Julian Assibey joined the Nebraska women’s basketball staff just a few months ago, but his connections to the program’s head coach go back a few years.
The former Florida assistant coach met Amy Williams a few years ago in Dallas. Both had flown in for recruiting purposes, and were stuck waiting for a rental car shuttle. They struck up a conversation, starting a connection that eventually led to Assibey making the move to Lincoln.
“[Williams is] somebody I’ve respected for a long time,” Assibey said. “I’ve followed her career, we’ve gotten to know each other on the road recruiting, always been such a genuine person that you just almost naturally are drawn to somebody like that.”
Florida was perhaps equally as good of an opportunity for Assibey on paper. Both programs have made three consecutive postseason appearances, including reaching the NCAA Tournament in 2021-22. The SEC and Big Ten both got seven teams into the bracket this past season, and will each have two more quality teams join in the coming years.
Regardless, Assibey chose to take the assistant spot at Nebraska this offseason, which was opened up by Tom Goehle’s retirement.

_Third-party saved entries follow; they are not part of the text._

(** X5: resuming from a checkpoint written by this loop at step counter [c]:
    weights, optimizer and scheduler are those at the time of saving, and
    the first step of the resumed run has the counter [c] again, the step
    that was already run before the checkpoint was written.  The checkpoint
    of the last step of a finished run therefore does not end a resumed run
    with the same target: that step is run once more. *)
Theorem resume_repeats_saved_step (fuel : nat) (n : network) (datasets : nat)
    (batch_size steps steps_per_checkpoint adjusted : Z) (lr : fp)
    (path_to_checkpoint : option path)
    (warmup_steps : Z) (g : Rng) (d : files)
    (p : path) (c : Z) (at_saving : state) :
  StepTarget.adjust_steps steps steps_per_checkpoint = Ok adjusted →
  get_most_recent_checkpoint d = Some p →
  torch_load d p = Ok (checkpoint_dict default_embedding c at_saving) →
  c < adjusted →
  let resumed :=
    restored n datasets g d (weights (net at_saving)) (optimizer_st at_saving)
      (scheduler_st at_saving) in
  train_loop' fuel n datasets batch_size steps steps_per_checkpoint lr
    path_to_checkpoint true false warmup_steps g d
  = match train_step' fuel datasets batch_size adjusted steps_per_checkpoint c resumed with
    | Some (Ok st) =>
        run_steps' fuel datasets batch_size adjusted steps_per_checkpoint
          (range (c + 1) adjusted) st
    | other => other
    end
  ∧ (c = adjusted - 1 →
     train_loop' fuel n datasets batch_size steps steps_per_checkpoint lr
       path_to_checkpoint true false warmup_steps g d
     = train_step' fuel datasets batch_size adjusted steps_per_checkpoint c resumed).
Proof.
  intros Ha Hp Hload Hlt resumed.
  rewrite (train_loop_eq _ _ _ _ _ _ adjusted) by done.
  rewrite Hp, Hload. cbn [checkpoint_dict model optimizer scheduler step_counter].
  destruct (Z.ltb_spec adjusted c); [lia|].
  rewrite range_cons by done. cbn [run_steps]. fold resumed. split; [done|].
  intros ->. rewrite range_empty by lia.
  by destruct (train_step _ _ _ _ _ _ _ _ _ _ _ _ _ _ _ _ _) as [[st|e]|].
Qed.
(** * GraphQLQueryRunner: the query fetch orchestrator of Relay (legacy store)

    A shallow embedding of [src/legacy/store/GraphQLQueryRunner.js] and the
    properties of its ready-state machine, its readiness fast paths, its
    settlement handlers and its split/flatten adapter.

    The JavaScript closure created by [runQueries] is a record ([Runner])
    holding the closure variables ([readyState], [scheduled], the two
    remaining maps) together with the part of the event loop the closure
    talks to: the task handed to [RelayTaskScheduler.await], the callback
    handed to [runWithDiskCache], the [then] handlers attached to pending
    fetches, the closures queued with [resolveImmediate] and the list of
    states the caller's callback has received.  A handler that throws leaves
    the closure variables as they were at the [throw]; this is what
    [Completion] records. *)

From stdpp Require Import gmap strings list fin_maps sorting.

#[local] Set Warnings "-clear-no-such-hyp".

Set Default Proof Using "Type".
Open Scope string_scope.
Open Scope list_scope.

(** ** Data model *)

(** Modelled from the spec: the constant table [DliteFetchModeConstants] is
    not part of the sources; the spec names the modes CLIENT and REFETCH and
    mentions a third preload mode.  The runner only compares modes for
    equality and tests them for truthiness. *)
Module DliteFetchModeConstants.
Definition FETCH_MODE_CLIENT : string := "CLIENT".
Definition FETCH_MODE_PRELOAD : string := "PRELOAD".
Definition FETCH_MODE_REFETCH : string := "REFETCH".
End DliteFetchModeConstants.
Import DliteFetchModeConstants.

(** The attributes of a [RelayQuery.Root] the runner reads. *)
Record Query : Type := {
  getID : string;
  getName : string;
  isDeferred : bool;
  hasDeferredDescendant : bool;
}.

#[global] Instance Query_eq_dec : EqDecision Query.
Proof. solve_decision. Defined.

(** A [RelayQuerySet]: a JavaScript object from names to [?Query], iterated
    by [forEachObject] in insertion order. *)
Definition RelayQuerySet : Type := list (string * option Query).

(** A JavaScript [Error] object (always truthy); only its message matters. *)
Definition Error : Type := string.

(** A pending fetch: the parameters [RelayPendingQueryTracker.add] received
    and the identity of the object. *)
Record PendingFetch : Type := {
  getQuery : Query;
  getFetchMode : string;
  getForceIndex : option nat;
  instance : nat;
}.

#[global] Instance PendingFetch_eq_dec : EqDecision PendingFetch.
Proof. solve_decision. Defined.

Record ReadyState : Type := {
  aborted : bool;
  done : bool;
  error : option Error;
  ready : bool;
  stale : bool;
}.

#[global] Instance ReadyState_eq_dec : EqDecision ReadyState.
Proof. solve_decision. Defined.

(** [PartialReadyState]: every field is optional. *)
Record PartialReadyState : Type := {
  p_aborted : option bool;
  p_done : option bool;
  p_error : option Error;
  p_ready : option bool;
  p_stale : option bool;
}.

(** JavaScript truthiness of an optional boolean field. *)
Definition truthy (b : option bool) : bool := default false b.

(** [QueryRunnerProfiles]: the profile name and how often each handler was
    stopped. *)
Record QueryRunnerProfiles : Type := {
  profileName : string;
  doneStops : nat;
  initializeStops : nat;
  readyStops : nat;
}.

Record Runner : Type := {
  (* closure variables of runQueries *)
  readyState : ReadyState;
  scheduled : bool;
  remainingFetchMap : gmap string PendingFetch;
  remainingRequiredFetchMap : gmap string PendingFetch;
  (* parameters of runQueries *)
  queries : list Query;
  fetchMode : string;
  profilers : QueryRunnerProfiles;
  (* the event loop, as far as this closure is concerned *)
  awaiting : bool;                  (* task given to RelayTaskScheduler.await, not yet run *)
  diskCacheCallbacks : nat;         (* callbacks given to runWithDiskCache, not yet run *)
  handlers : list PendingFetch;     (* then-handlers attached, not yet fired *)
  immediates : nat;                 (* closures queued with resolveImmediate *)
  delivered : list ReadyState;      (* arguments of the caller's callback, oldest first *)
}.

Definition set_readyState (s : ReadyState) (r : Runner) : Runner :=
  {| readyState := s; scheduled := scheduled r;
     remainingFetchMap := remainingFetchMap r;
     remainingRequiredFetchMap := remainingRequiredFetchMap r;
     queries := queries r; fetchMode := fetchMode r; profilers := profilers r;
     awaiting := awaiting r; diskCacheCallbacks := diskCacheCallbacks r;
     handlers := handlers r; immediates := immediates r;
     delivered := delivered r |}.

Definition set_maps (m mr : gmap string PendingFetch) (r : Runner) : Runner :=
  {| readyState := readyState r; scheduled := scheduled r;
     remainingFetchMap := m;
     remainingRequiredFetchMap := mr;
     queries := queries r; fetchMode := fetchMode r; profilers := profilers r;
     awaiting := awaiting r; diskCacheCallbacks := diskCacheCallbacks r;
     handlers := handlers r; immediates := immediates r;
     delivered := delivered r |}.

Definition set_profilers (p : QueryRunnerProfiles) (r : Runner) : Runner :=
  {| readyState := readyState r; scheduled := scheduled r;
     remainingFetchMap := remainingFetchMap r;
     remainingRequiredFetchMap := remainingRequiredFetchMap r;
     queries := queries r; fetchMode := fetchMode r; profilers := p;
     awaiting := awaiting r; diskCacheCallbacks := diskCacheCallbacks r;
     handlers := handlers r; immediates := immediates r;
     delivered := delivered r |}.

(** The event-loop part: [scheduled] is listed here because the closure
    queued with [resolveImmediate] writes it. *)
Definition set_loop (sch aw : bool) (dc : nat) (hs : list PendingFetch)
    (im : nat) (dl : list ReadyState) (r : Runner) : Runner :=
  {| readyState := readyState r; scheduled := sch;
     remainingFetchMap := remainingFetchMap r;
     remainingRequiredFetchMap := remainingRequiredFetchMap r;
     queries := queries r; fetchMode := fetchMode r; profilers := profilers r;
     awaiting := aw; diskCacheCallbacks := dc;
     handlers := hs; immediates := im;
     delivered := dl |}.

(** What a call leaves behind: it returns, or it throws; either way the
    closure variables are as the call left them. *)
Inductive Completion (A : Type) : Type :=
| Returns (a : A)
| Throws (msg : string) (a : A).
Arguments Returns {A} a.
Arguments Throws {A} msg a.

Definition after {A : Type} (c : Completion A) : A :=
  match c with Returns a => a | Throws _ a => a end.

Definition threw {A : Type} (c : Completion A) : bool :=
  match c with Returns _ => false | Throws _ _ => true end.

(** ** Helpers of the module *)

(** [!!Object.keys(map).length] *)
Definition hasItems {V : Type} (map : gmap string V) : bool :=
  negb (Nat.eqb (length (map_to_list map)) 0).

(** [everyObject] and [someObject] of fbjs, on the values of the object. *)
Definition everyObject {V : Type} (map : gmap string V) (f : V → bool) : bool :=
  forallb (λ kv, f kv.2) (map_to_list map).

Definition someObject {V : Type} (map : gmap string V) (f : V → bool) : bool :=
  existsb (λ kv, f kv.2) (map_to_list map).

(** [canResolve]: [checkRelayQueryData] on the queued store, which the
    caller of the model supplies as a predicate on queries. *)
Definition canResolve (checkRelayQueryData : Query → bool)
    (fetch : PendingFetch) : bool :=
  checkRelayQueryData (getQuery fetch).

Definition createProfiles (fetchMode : string) : QueryRunnerProfiles :=
  let profileName :=
    if decide (fetchMode = FETCH_MODE_REFETCH) then "forceFetch" else "primeCache" in
  {| profileName := profileName; doneStops := 0; initializeStops := 0;
     readyStops := 0 |}.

He praised current Florida head coach Kelly Rae Finley, who he worked with previously at Colorado, and said he wanted to help her continue to build the Gators up, but this chance was too good to pass on.
“When you get an opportunity like this, where it checks a lot of those boxes, it meets the family aspects of things. It meets the competitive level that we all have as coaches to compete at the highest level,” he said. “… It was a hard decision, but at the same time, it also made sense.”
Assibey’s accumulated over a decade of coaching experience in his career so far. After moving to California from Ghana, he grew up wanting to be a pediatrician, as the rest of his family was in the medical field. He played multiple sports, however, and his career passions shifted to that area.
He played basketball and ran track both in high school and at William Penn University in Iowa. He’d return there as an assistant coach in 2009-10, but not before starting his coaching career elsewhere. Assibey said he owes his career to from former Metro State Denver head coach Linda Lappe, who brought him on as an assistant in 2007.
“If she wouldn’t have given me that start, I don’t know what I’d be doing today,” he said. “So, she’s still a huge part of my career.”
In 2014, he reunited with Lappe for his first Power Five job, as she was Colorado’s head coach. Assibey spent a season as the video coordinator before returning to an assistant coach role.
Lappe stepped down after the 2015-16 season, so Assibey left as well, heading to Montana State as an assistant coach and recruiting coordinator. Here, he connected with a number of current Huskers over four years.
Nebraska strength coach Alex Jardine and athletic trainer Ben Huver served in similar roles with the Bobcats during that time. That’s added to the comfort Assibey has felt so far with the Huskers.
“The way they accept people in, the way they treat people, it’s been very easy to kind of just jump in and be who I am and be myself,” he said. “I feel like I’ve been here for years already, when it’s only been a couple of months.”
His impact has been seen already in recruiting. Nebraska’s lone transfer addition this offseason — Darian White — played four years at Montana State, the first year coming with Assibey, Jardine and Huver on staff. The assistant coach helped in her recruitment to the Bobcats.
“She’s an exciting kid to watch, she’s explosive, athletic, can really push the pace and it’s the style we want to play anyway, so she fit the mold of what we’re looking for,” Assibey said. “I’m excited for her to get an opportunity to showcase her skill set at this level.”
As for what Assibey will bring, he said building relationships is one of his biggest strengths. That shows in recruiting, but also in developing players throughout their careers.
“At the end of the day, people matter,” he said. “People want to be seen and people want to be heard. And I think one of the things I bring to the table is I allow people to be heard, people to be seen and then also try to get the best out of people.”
He also said his energy will show in-game, especially watching the team play defense. That passion for women’s basketball comes from who he’s been around — his grandmother, mother and wife are the “three most important people” in his life.
“When I get to see bright young, strong women in the game of basketball, and I can give them that energy, I can give them everything I’ve got, and I can help them foster some of those things, I mean, it’s a passion of mine,” he said. “So every day when I come to work, I feel like I owe them that, to be able to give them everything I’ve got every day, because that’s what I saw my mom do.”
Assibey is excited about the future, both for the team and the sport as a whole. He sees the fan support and media coverage of women’s sports growing, and the marketing of top players is helping that effort. For example, he said younger people being able to see Jaz Shelley’s success and numerous highlight reel plays builds support for Nebraska overall.
Of course, the aim of the coaching staff and players is to bring the team success, which will at least mean getting back to the NCAA Tournament. In the few months since being hired, Assibey has seen plenty of reasons for optimism.
“This team is going to be fun to watch. And I’m really excited to get them out on the floor and do what they do,” Assibey said. “And really, they enjoy being around each other. That’s one of the things I’ve loved about them so far is that you can tell they genuinely like each other and so makes it a lot easier to walk into the gym and be excited to get after it.”